‘Play That Goes Wrong’ comes to Scranton Cultural Center

By Mary Therese Biebel mbiebel@timesleader.com

Imagine you’re in a play and “there’s a ‘dead guy’ on the couch and the ‘dead guy’ wasn’t there at rehearsal,” Chris French said. What kind of hilarious horseplay might ensue?

Imagine someone tries to move the body “and that doesn’t go well.”

Imagine the Cornley University Drama Society is trying to stage a murder mystery and everything goes wrong, “from missing words to entering too soon and entering too late to set malfunctions and wardrobe malfunctions.”

That’s what you can expect if you attend the national tour of the Olivier Award-winning “The Play That Goes Wrong” Feb. 14 to Feb. 16 at the Scranton Cultural Center.

“It’s a tragedy for us,” cast member French said, speaking as part of the fictional Cornley University troupe. “And it’s a comedy for the audience.”

French plays a character named Jonathan who, in the vintage 1920s play-within-the-play, “Murder at Haversham Manor,” portrays Charles, the murder victim.

“Jonathan missed the dress rehearsal for the play,” French said, “and the reason a lot of things go wrong is because Jonathan has never rehearsed the part.”

While the haplessly inept Cornley University folks are woefully unprepared, French said that wasn’t the case at the University of North Carolina School of the Arts in Winston-Salem when he was a student there. “It was nothing like this,” he said with a laugh, adding he and his fellow students worked hard to “make everything go right.”

However, he can look further back, to some middle school productions that had a hiccup or two.

“One time I had to kick open a door and make an entrance and the door flew right off its hinges,” he said. “There also was a time — never work with children or animals — when we had a live goat onstage.
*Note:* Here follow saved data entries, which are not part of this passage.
(** * faff_qa: the four-stage answer-quality pipeline

    A shallow embedding of [src/faff_qa.py].  Python text is modelled by
    Stdlib strings holding its UTF-8 encoding, JSON-derived
    values by the inductive [pyval], exceptions by the inductive [exn], and the
    calls to the text-generation service by an error monad that also records
    every request that was issued. *)

From Stdlib Require Import String Ascii List ZArith NArith Bool Lia.
From Stdlib Require Import DecimalString.
Import ListNotations.
Open Scope string_scope.

(** ** Python [str] operations used by the pipeline *)

Module PyStr.

(** [s.startswith(p)] *)
Fixpoint startswith (p s : string) : bool :=
  match p, s with
  | EmptyString, _ => true
  | String a p', String b s' => Ascii.eqb a b && startswith p' s'
  | String _ _, EmptyString => false
  end.

(** [sub in s] *)
Fixpoint contains (sub s : string) : bool :=
  startswith sub s ||
  match s with
  | EmptyString => false
  | String _ s' => contains sub s'
  end.

(** [s.split(sep)] for a non-empty separator: the pieces between the
    non-overlapping occurrences of [sep], found from left to right.  [skip]
    counts the characters of a separator that was just matched and is still
    to be passed over. *)
Fixpoint split_from (sep s : string) (skip : nat) : list string :=
  match s with
  | EmptyString => [EmptyString]
  | String c s' =>
      match skip with
      | S k => split_from sep s' k
      | O =>
          if startswith sep s
          then EmptyString :: split_from sep s' (String.length sep - 1)
          else match split_from sep s' 0 with
               | p :: ps => String c p :: ps
               | [] => [String c EmptyString]
               end
      end
  end.

Definition split (sep s : string) : list string := split_from sep s 0.

(** The part of [s] before the first occurrence of [sep] (all of [s] when
    there is none), and the part after it. *)
Fixpoint before (sep s : string) : string :=
  if startswith sep s then EmptyString
  else match s with
       | EmptyString => EmptyString
       | String c s' => String c (before sep s')
       end.

Fixpoint drop (n : nat) (s : string) : string :=
  match n, s with
  | S k, String _ s' => drop k s'
  | _, _ => s
  end.

Fixpoint after (sep s : string) : string :=
  if startswith sep s then drop (String.length sep) s
  else match s with
       | EmptyString => EmptyString
       | String _ s' => after sep s'
       end.

(** The byte string with the given byte values. *)
Fixpoint bytes (l : list nat) : string :=
  match l with
  | [] => EmptyString
  | n :: l' => String (ascii_of_nat n) (bytes l')
  end.

(** The characters [c] with [c.isspace()], each in its UTF-8 encoding:
    U+0009..U+000D, U+001C..U+0020, U+0085, U+00A0, U+1680, U+2000..U+200A,
    U+2028, U+2029, U+202F, U+205F and U+3000. *)
Definition whitespace : list string :=
  map bytes
    ([[9]; [10]; [11]; [12]; [13]; [28]; [29]; [30]; [31]; [32];
      [194; 133]; [194; 160]; [225; 154; 128]]
     ++ map (fun k => [226; 128; 128 + k]) (seq 0 11)
     ++ [[226; 128; 168]; [226; 128; 169]; [226; 128; 175];
         [226; 129; 159]; [227; 128; 128]]).

Fixpoint reverse_onto (s acc : string) : string :=
  match s with
  | EmptyString => acc
  | String c s' => reverse_onto s' (String c acc)
  end.

Definition reverse (s : string) : string := reverse_onto s EmptyString.

(** Removes the tokens of [ws] found at the start of [s], one per unit of
    fuel; every token is non-empty, so [length s] units are enough. *)
Fixpoint strip_start (ws : list string) (fuel : nat) (s : string) : string :=
  match fuel with
  | O => s
  | S fuel' =>
      match find (fun t => startswith t s) ws with
      | Some t => strip_start ws fuel' (drop (String.length t) s)
      | None => s
      end
  end.

Definition lstrip (s : string) : string :=
  strip_start whitespace (String.length s) s.

Definition rstrip (s : string) : string :=
  reverse (strip_start (map reverse whitespace) (String.length s) (reverse s)).

(** [s.strip()] *)
Definition strip (s : string) : string := rstrip (lstrip s).

(** [str(n)] for a natural number, as an f-string renders [{i+1}]. *)
Definition str_of_nat (n : nat) : string :=
  NilEmpty.string_of_uint (Nat.to_uint n).

Definition nl : string := String (ascii_of_nat 10) EmptyString.
Definition dq : string := String (ascii_of_nat 34) EmptyString.
Definition quoted (s : string) : string := dq ++ s ++ dq.

End PyStr.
The goat got scared and suffice it to say, the goat had to wear a little diaper.”

The touring production of “The Play That Goes Wrong” will spend Valentine’s Day weekend in Scranton, and French predicted it could be a good way to spend date night “if you’re into two-plus hours of non-stop laughter.”

“Stretch your cheek muscles before you come,” he said. “That’s what we always hear. People say afterward their faces hurt from laughing and smiling so much.”